Trastevere, oggi, è un quartiere che fa da cornice a una giovane e felice vita notturna. Difficile immaginare che covi un passato lontano non solo dall'euforia delle movide, ma anche dalla tradizionale oleografia romanistica, con i suoi bulli e il «colore» locale. Nel 1875 Raffaele Sonzogno, direttore della Capitale, il primo foglio italiano che dava le notizie di cronaca, fu ucciso a coltellate da un trasteverino, Pio Frezza detto Spaghetto. Il delitto e il processo che ne seguì appassionarono l'opinione pubblica per anni. Apparentemente, l'omicida intendeva fare un favore all'amante della moglie di Sonzogno, Luciani, un giovane dalle sfrenate ambizioni. Apparentemente: perché si scoprì che il delitto era in relazione con un secondo livello, politico, e poi un terzo, economico, e poi un quarto e un quinto... Insomma il classico complotto in cui la verità è solo una bugia che precede l'ennesima rivelazione.
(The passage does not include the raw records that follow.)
(** * GeminiProxy: the OpenAI-compatible gateway of [src/routes/apiV1.js]
    and the translators of [utils/transform.js]

    A shallow embedding of the request-translation and streaming code and
    the properties its specification states about it.

    Conventions of the embedding.
    - A JavaScript value that came out of [JSON.parse] is a [JSON] tree.  An
      object is an association list in insertion order with distinct keys;
      a missing key ([undefined]) is [None].
    - No key of an object is the name of a member of [Object.prototype]
      ([__proto__], [constructor], ...): reading a key finds an own
      property or nothing.
    - Numbers are integers ([Z]).  The modelled code only tests numbers for
      truthiness, compares them with [null] or moves them around.
    - A mutable local ([let]) becomes a value threaded through the function;
      a [forEach] with side effects becomes a left fold over a state. *)

From Stdlib Require Import ZArith List Bool Ascii String Lia DecimalString.
From Stdlib Require Import DecimalPos DecimalN FinFun.
From stdpp Require Import base strings gmap.
Import ListNotations.

#[local] Set Warnings "-register-all".

#[local] Open Scope string_scope.
#[local] Open Scope list_scope.

(** ** JavaScript strings *)

Module JsString.

(** [s.startsWith(p)] *)
Definition startsWith (s p : string) : bool := String.prefix p s.

(** [s.endsWith(p)] *)
Definition endsWith (s p : string) : bool :=
  let n := String.length s in
  let k := String.length p in
  (k <=? n)%nat && String.eqb (String.substring (n - k) k s) p.

(** [s.includes(p)] *)
Fixpoint includes (s p : string) : bool :=
  String.prefix p s ||
  match s with
  | EmptyString => false
  | String _ s' => includes s' p
  end.

(** [s.substring(n)] *)
Definition substring_from (n : nat) (s : string) : string :=
  String.substring n (String.length s - n) s.

Definition is_digit (c : ascii) : bool :=
  let n := nat_of_ascii c in (48 <=? n)%nat && (n <=? 57)%nat.

(** Truthiness of a string: [!!s]. *)
Definition truthy (s : string) : bool := negb (String.eqb s "").

(** [`${n}`] for an integer (timestamps, indices, counters). *)
Definition show_Z (n : Z) : string := NilZero.string_of_int (Z.to_int n).

(** [strs.join("")] *)
Definition join (strs : list string) : string := String.concat "" strs.

(** The white space and line terminators [trim] removes, in UTF-8:
    U+0009..U+000D, U+0020, U+00A0, U+1680, U+2000..U+200A, U+2028,
    U+2029, U+202F, U+205F, U+3000, U+FEFF. *)
Definition bytes (l : list nat) : string :=
  fold_right (fun n s => String (ascii_of_nat n) s) "" l.

Definition white_space : list string :=
  map bytes
    ([[9]; [10]; [11]; [12]; [13]; [32]; [194; 160]; [225; 154; 128]]
     ++ map (fun k => [226; 128; 128 + k]) (seq 0 11)
     ++ [[226; 128; 168]; [226; 128; 169]; [226; 128; 175];
         [226; 129; 159]; [227; 128; 128]; [239; 187; 191]]).

Fixpoint reverse (s : string) : string :=
  match s with
  | EmptyString => ""
  | String c s' => reverse s' +:+ String c ""
  end.

(** [s] without one leading member of [ws], if it starts with one. *)
Fixpoint strip_one (ws : list string) (s : string) : option string :=
  match ws with
  | [] => None
  | w :: ws' =>
      if String.prefix w s then Some (String.substring (String.length w)
                                        (String.length s - String.length w) s)
      else strip_one ws' s
  end.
Ne I sicari di Trastevere (ristampato da Sellerio, pagg 278, euro 13), ricostruzione storico-romanzesca del delitto Sonzogno firmata da Roberto Mazzucco (1927-1989), a scalare la ziggurat delle verità impilate sono un poliziotto e un giornalista. Il primo s'affanna ad arginare l'arbitrio di colleghi e superiori che vanno per le spicce («Verbale. Firma!» intima il questore al poveraccio che vuole incastrare). Il secondo, già braccio destro di Sonzogno, vorrebbe vendicarne la memoria.
Ci si perde un po' nel seguire le ricostruzioni dei due detective, ma la pagina di Mazzucco «tiene» grazie a una sorta di efferatezza letteraria estremamente gustosa.